The current owner of the land had been told by his father/grandfather never to do anything with that part of the land. But he never knew why until the church told him there was a small cemetery there.

NorthOfTheOneOhOne said...

I'm shocked that they're still able to get away with calling the town Fishkill.

Ralph L said...

IHOP always brings to my mind an early episode of "Mary Hartman, Mary Hartman" (I didn't watch many).
"We'll all go out to the International House of Pancakes," was her solution for family strife.

My SIL's older brother lived in Fishkill (kill is from the Dutch for creek) for decades, but he's now in a hospice in Newburgh. He got lung cancer at 70, despite being the only one in his family who never smoked. Fortunately, I guess, his wonderful mother died at 100 a few months before his diagnosis.

My siblings inherited 8 acres of woods on which an ancestor from the other side of the family led a company of NC Cavalry in a skirmish in 1781 when Cornwallis was retreating to Yorktown. I thought that was pretty cool, but both sold their plots when someone made them an offer.

Narr said...

I spent a night in Fishkill once. Not a joke!

My friends Brad and John and I were making a roadtrip up through DC, the Hudson Valley-Saratoga-Ft.
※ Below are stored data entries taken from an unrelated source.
(** A name that is not there: a new entry and a new line. *)
Lemma add_new h idx pName v m ks h' : good h -> name_ok pName = true -> clean v = true -> hdr_size h < 32767 ->
  first_at (lower pName) (fields h) = None -> length ks = 37%nat ->
  (forall i, 0 <= i < H_HEADER_END -> znth ks i =
    match first_at (lower (header_name i)) (fields h), bytes_eqb (lower pName) (lower (header_name i)) with
    | None, true => hdr_size h | _, _ => znth (m_KVPairindex h) i end) ->
  forall h1, m_buf h1 = m_buf h -> m_lsxpack h1 = m_lsxpack h ++ [zero_hdr] -> m_flags h1 = m_flags h -> m_KVPairindex h1 = ks ->
  add_append (hdr_size h) idx pName v m h1 = (0, h') ->
  good h' /\ fields h' = fields h ++ [Some (lower pName, v)] /\ hdr_size h' = hdr_size h + 1.
Proof.
  intros HG Hok Hv Hsz Hno Hks Hki h1 Hb Hl Hfl Hk Happ. pose proof HG as [[segs HL] _ _ _].
  set (N := length (m_lsxpack h)). assert (HN : hdr_size h = Z.of_nat N) by reflexivity.
  assert (Hat : m_lsxpack h1 !! N = Some zero_hdr) by (rewrite Hl; apply lookup_snoc_Some; right; auto).
  unfold add_append in Happ. set (h2 := set_last (hdr_size h) h1) in *.
  assert (Hget : getKvPair h2 (hdr_size h) = zero_hdr) by (unfold getKvPair; cbn [m_lsxpack set_last h2]; rewrite HN, Nat2Z.id; exact (nth_lookup_Some _ _ _ _ Hat)).
  rewrite Hget in Happ. cbn [val_len zero_hdr Z.gtb Z.compare andb] in Happ.
  apply appendHeader_at in Happ; [|right; rewrite Hget; reflexivity]. cbv zeta in Happ.
  set (h3 := if m =? LSI_HEADER_SET then upd_kv (hdr_size h) (fun _ => zero_hdr) h2 else h2) in *.
  assert (H3 : m_lsxpack h3 = m_lsxpack h ++ [zero_hdr] /\ m_buf h3 = m_buf h /\ m_flags h3 = m_flags h /\ m_KVPairindex h3 = ks).
  { subst h3. destruct (m =? LSI_HEADER_SET); [|subst h2; auto]. unfold upd_kv. cbn [m_lsxpack m_buf m_flags m_KVPairindex on_lsxpack set_last h2]. split_and!; auto.
    rewrite HN, Nat2Z.id, list_insert_id by exact Hat. exact Hl. }
  destruct H3 as (Hl3 & Hb3 & Hf3 & Hk3).
  assert (Hget3 : getKvPair h3 (hdr_size h) = zero_hdr).
  { unfold getKvPair. rewrite Hl3, HN, Nat2Z.id. apply nth_lookup_Some, lookup_snoc_Some. right. auto. }
  rewrite Hget3 in Happ. cbn [val_len zero_hdr Z.gtb Z.compare app chain_next_idx] in Happ. destruct Happ as [flag Happ].
  set (new := Hdr true _ _ _ _ _ _ _) in Happ. change (m_buf h2) with (m_buf h1) in *.
  assert (HL3 : laid h3 segs).
  { apply (laid_ext (newHdrEntry h)); [apply laid_new, HL|exact Hb3|unfold hole_flag; rewrite Hf3; reflexivity|rewrite Hl3; apply same_place_refl]. }
  assert (Hlt : Forall (fun j => (j < N)%nat) (owners segs)) by (apply (owners_lt _ _ HL)).
  destruct (append_fields h3 segs N (lower pName) v new HL3) as [HL' HF'].
  - rewrite Hl3, length_app. cbn. subst N. lia.
  - intros H. pose proof (proj1 (Forall_forall _ _) Hlt N H). cbn in *. lia.
  - unfold new, describes. cbn. rewrite Hb3, Hb, zlen_lower. pose proof (name_ok_pos _ Hok). auto.
  - intros _. exact Hlt.
  - rewrite <- HN in HL', HF'. rewrite <- Happ in HL', HF'.
    assert (HF3 : fields h3 = fields h ++ [None]).
    { rewrite <- fields_new. apply fields_ext; [exact Hb3|rewrite Hl3; apply same_place_refl]. }
    assert (HFN : fields h' = fields h ++ [Some (lower pName, v)]).
    { rewrite HF', HF3. rewrite insert_app_r_alt by (rewrite fields_length; reflexivity). rewrite fields_length, Nat.sub_diag. reflexivity. }
    assert (Hl' : m_lsxpack h' = m_lsxpack h ++ [new]).
    { rewrite Happ. unfold upd_kv. cbn [m_lsxpack on_lsxpack on_buf]. rewrite Hl3, HN, Nat2Z.id. rewrite insert_app_r_alt by (subst N; lia).
      subst N. rewrite Nat.sub_diag. reflexivity. }
    split; [|split; [exact HFN|unfold hdr_size; rewrite Hl', zlen_app; reflexivity]].
    apply (good_append h h' (lower pName) v HG HFN); [eexists; exact HL'|apply name_ok_lower, Hok|apply lower_lower|exact Hv| | | |].
    + intros j mm w Hj. pose proof (lookup_lt_Some _ _ _ Hj) as Hjl. rewrite fields_length in Hjl. destruct (lookup_lt_is_Some_2 _ _ Hjl) as [kv Hkv].
      rewrite (kv_next_lookup h' j kv) by (rewrite Hl'; apply lookup_app_l_Some, Hkv). rewrite (kv_next_lookup h j kv Hkv).
      destruct (bytes_eqb mm (lower pName)) eqn:E; [|reflexivity]. apply bytes_eqb_eq in E. subst mm. destruct (first_at_None _ _ _ _ Hno Hj).
    + rewrite (kv_next_lookup h' _ new); [reflexivity|]. rewrite Hl'. apply lookup_snoc_Some. right. rewrite fields_length. auto.
    + rewrite Happ. unfold upd_kv. cbn [m_KVPairindex on_lsxpack on_buf]. rewrite Hk3. exact Hks.
    + intros i Hi. rewrite Happ. unfold upd_kv. cbn [m_KVPairindex on_lsxpack on_buf]. rewrite Hk3, (Hki i Hi), fields_length. reflexivity.
Qed.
Ti to Quebec. We stayed with Brad's aunt who had married the NYC Italian guy (Uncle Murrio), and their daughter. Some of the older gen in Brad's family had expressed the opinion that she might as well have married a N-word.

Brad's cousin told about a recent incident, when her dog had eaten "fordy dahllah's wort of PEE-cans." We all had a good laugh about regional pronunciations.

That was the last of our three overnight crashes with friends or family. For the next few nights and 1500 miles we slept in or near the car, in public parks.

It's a bummer to see so much flooding up there now--my wife and I later spent some time at and around Lake George, and loved it. We even searched out the Bennington and Hubbardton fight sites--the latter only with the above-and-beyond assistance of Deputy Bomp of the state (county?) police, who led us there in his patrol car.

As I reflect on my not-very-extensive travels, the pleasant encounters far outnumber and outweigh the bad.




Michelle Dulak Thomson said...

NorthOfTheOneOhOne,

I'm shocked that they're still able to get away with calling the town Fishkill.

Well, PETA actually gave it a good try. But "kill" is Dutch for "stream," so they didn't succeed.

Unrelated: What is with everyone going to acronyms and abbreviations nowadays? BK, IHOP, DQ, Dunkin' (no Donuts), &c.? I can only assume that these chains don't want it overt that they sell anything so crass as food. Especially fatty or sugary food. But isn't this all rather petty?

Ralph L said...

fordy dahllah's wort of PEE-cans

My parents grew up 65 miles apart in central NC, but on opposite sides of the regional PEEcan/Puhcahn line. It seemed to me they'd lost most of their Southern accents, but Mom still pronounced "or" as R. Pooh lived in a farest and ate an ar-nge with PEEcans.